* [Work item]: Return the line containing "intros Hm. unfold BucketFor. split." and every line after it through the end of the entries below, with no other lines.

* [Data to use]:
________________
(** ** Operations *)

(** [None] while the stripe's sequence is odd: the reader spins. *)
Definition LookupFrameId (tag : BufferTag) (t : page_table) : option (option Z) :=
  let bucket := BucketFor t tag in
  let before := sequence t (StripeFor t bucket) in
  if negb (Z.land before 1 =? 0) then None
  else Some (walk (Z.to_nat (frame_capacity t)) (fun f => MapsTo t f tag) (heads t bucket) (link t)).

Definition writer_stripes (t : page_table) (old_bucket new_bucket : Z) : list Z :=
  StripeWriter (StripeFor t new_bucket)
    (if old_bucket =? kNone then None else Some (StripeFor t old_bucket)).

(** An [Unlink] that runs out of fuel leaves the table as it is; the invariant
    excludes it. *)
Definition unlinked (frame_id : Z) (t : page_table) : page_table := default t (Unlink frame_id t).

Definition Replace (old_tag new_tag : BufferTag) (frame_id : Z) (t : page_table) : page_table :=
  let old_bucket := bucket_of t frame_id in
  let new_bucket := BucketFor t new_tag in
  (with_stripes (writer_stripes t old_bucket new_bucket)
     (fun t =>
        let t := if negb (old_bucket =? kNone) &&
                    (MapsTo t frame_id old_tag || negb (MapsTo t frame_id new_tag))
                 then unlinked frame_id t else t in
        (tt, if bucket_of t frame_id =? kNone then Link new_bucket new_tag frame_id t else t)) t).2.

Definition Install (tag : BufferTag) (frame_id : Z) : page_table -> page_table :=
  Replace tag tag frame_id.

Definition Remove (tag : BufferTag) (frame_id : Z) (t : page_table) : page_table :=
  let bucket := bucket_of t frame_id in
  if bucket =? kNone then t
  else (with_stripes (StripeWriter (StripeFor t bucket) None)
          (fun t => (tt, if MapsTo t frame_id tag then unlinked frame_id t else t)) t).2.

Definition ReplaceUnlessLive (old_tag : option BufferTag) (new_tag : BufferTag) (frame_id : Z)
    (live : Z -> bool) (t : page_table) : option Z * page_table :=
  let old_bucket := bucket_of t frame_id in
  let new_bucket := BucketFor t new_tag in
  with_stripes (writer_stripes t old_bucket new_bucket)
    (fun t =>
       let existing :=
         walk (Z.to_nat (frame_capacity t))
           (fun f => negb (f =? frame_id) && MapsTo t f new_tag && live f)
           (heads t new_bucket) (link t) in
       let linked_under_new := negb (old_bucket =? kNone) && MapsTo t frame_id new_tag in
       let maps_old := match old_tag with Some o => MapsTo t frame_id o | None => false end in
       let t := if negb (old_bucket =? kNone) &&
                   (maps_old || negb linked_under_new || bool_decide (is_Some existing))
                then unlinked frame_id t else t in
       match existing with
       | Some f => (Some f, t)
       | None =>
           (None, if bucket_of t frame_id =? kNone then Link new_bucket new_tag frame_id t else t)
       end) t.

(** ** Representation *)

(** The key stored for a frame. *)
Definition key (t : page_table) (f : Z) : BufferTag := MkTag (key_file_id t f) (key_block_id t f).

Record represents (t : page_table) (chains : Z -> list Z) : Prop := {
  r_capacity : 0 <= frame_capacity t < kNone;
  r_mask : 0 <= bucket_mask t < kNone;
  r_chain b : 0 <= b <= bucket_mask t -> chain (heads t b) (link t) (chains b);
  r_nodup b : 0 <= b <= bucket_mask t -> NoDup (chains b);
  r_bucket f : 0 <= f < frame_capacity t ->
    bucket_of t f = kNone \/ (0 <= bucket_of t f <= bucket_mask t /\ f ∈ chains (bucket_of t f));
  r_frame b f : 0 <= b <= bucket_mask t -> f ∈ chains b ->
    0 <= f < frame_capacity t /\ bucket_of t f = b /\ BucketFor t (key t f) = b
}.

Lemma walk_chain n p i nx l : chain i nx l -> (length l <= n)%nat -> walk n p i nx = find p l.
Proof.
  revert n i. induction l as [|f l IH]; simpl; intros n i Hc Hn.
  - destruct n; simpl; [done|]. by rewrite Hc, Z.eqb_refl.
  - destruct Hc as (-> & Hf & Hc). destruct n as [|n]; [lia|]. simpl.
    destruct (Z.eqb_spec f kNone); [lia|]. destruct (p f); [done|]. apply IH; [done|lia].
Qed.

Lemma chain_app i nx l1 f l2 :
  chain i nx (l1 ++ f :: l2) -> 0 <= f < kNone /\ chain f nx (f :: l2) /\ chain (nx f) nx l2.
Proof.
  revert i. induction l1 as [|g l1 IH]; simpl; intros i.
  - intros (-> & ? & ?). auto.
  - intros (_ & _ & Hc). eauto.
Qed.

(** Bypassing the successor of [p]. *)
Lemma chain_bypass i nx l1 p f l2 :
  NoDup (l1 ++ p :: f :: l2) -> chain i nx (l1 ++ p :: f :: l2) ->
  chain i (<[p := nx f]> nx) (l1 ++ p :: l2).
Proof.
  revert i. induction l1 as [|g l1 IH]; simpl; intros i Hnd Hc.
  - destruct Hc as (-> & Hp & _ & Hf & Hc). split; [done|]. split; [done|].
    rewrite fn_lookup_insert. apply chain_insert; [|done].
    inversion_clear Hnd as [|? ? Hni _]. set_solver.
  - destruct Hc as (-> & Hg & Hc). inversion_clear Hnd as [|? ? Hni Hnd'].
    rewrite fn_lookup_insert_ne by set_solver. auto.
Qed.

Lemma unlink_walk_chain n f after i nx l1 p l2 :
  NoDup (l1 ++ p :: f :: l2) -> chain i nx (l1 ++ p :: f :: l2) -> (length l1 < n)%nat ->
  unlink_walk n f after i nx = Some (<[p := after]> nx).
Proof.
  revert n i. induction l1 as [|g l1 IH]; simpl; intros n i Hnd Hc Hn; destruct n as [|n]; try lia;
    destruct Hc as (-> & Hg & Hc); cbn [unlink_walk].
  - destruct (Z.eqb_spec p kNone); [lia|]. destruct Hc as [-> _]. by rewrite Z.eqb_refl.
  - destruct (Z.eqb_spec g kNone); [lia|]. inversion_clear Hnd as [|? ? Hni Hnd'].
    destruct (Z.eqb_spec (nx g) f) as [E|_].
    { exfalso. destruct l1 as [|h l1]; simpl in Hc.
      - destruct Hc as (E' & _). rewrite E' in E. subst. inversion_clear Hnd'. set_solver.
      - destruct Hc as (E' & _). rewrite E' in E. subst. inversion_clear Hnd'. set_solver. }
    apply IH; [done|done|lia].
Qed.

Lemma represents_length t chains b :
  represents t chains -> 0 <= b <= bucket_mask t -> (length (chains b) <= Z.to_nat (frame_capacity t))%nat.
Proof.
  intros Hr Hb. apply nodup_length; [by eapply r_nodup|].
  intros f Hf. by destruct (r_frame t chains Hr b f Hb Hf).
Qed.

(** Links of frames in other chains do not matter to a chain. *)
Lemma chain_other t chains b b' f v :
  represents t chains -> 0 <= b <= bucket_mask t -> 0 <= b' <= bucket_mask t -> b <> b' ->
  f ∈ chains b' -> chain (heads t b) (<[f := v]> (link t)) (chains b).
Proof.
  intros Hr Hb Hb' Hne Hf. apply chain_insert; [|by eapply r_chain].
  intros Hf'. destruct (r_frame t chains Hr b f Hb Hf') as (_ & E & _).
  destruct (r_frame t chains Hr b' f Hb' Hf) as (_ & E' & _). congruence.
Qed.

Lemma bucket_range t tag : 0 <= bucket_mask t -> 0 <= BucketFor t tag <= bucket_mask t.
Proof.
  intros Hm. unfold BucketFor. split.
  - apply Z.land_nonneg. by right.
  - by apply land_le.
Qed.

(** ** Linking and unlinking *)

Lemma in_chain t chains f b :
  represents t chains -> 0 <= f < frame_capacity t -> bucket_of t f = b -> b <> kNone ->
  0 <= b <= bucket_mask t /\ f ∈ chains b.
Proof. intros Hr Hf <- Hb. destruct (r_bucket t chains Hr f Hf) as [|[? ?]]; [done|]. done. Qed.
________________
* [Response to the exercise]:
  intros Hm. unfold BucketFor. split.
  - apply Z.land_nonneg. by right.
  - by apply land_le.
Qed.

(** ** Linking and unlinking *)

Lemma in_chain t chains f b :
  represents t chains -> 0 <= f < frame_capacity t -> bucket_of t f = b -> b <> kNone ->
  0 <= b <= bucket_mask t /\ f ∈ chains b.
Proof. intros Hr Hf <- Hb. destruct (r_bucket t chains Hr f Hf) as [|[? ?]]; [done|]. done. Qed.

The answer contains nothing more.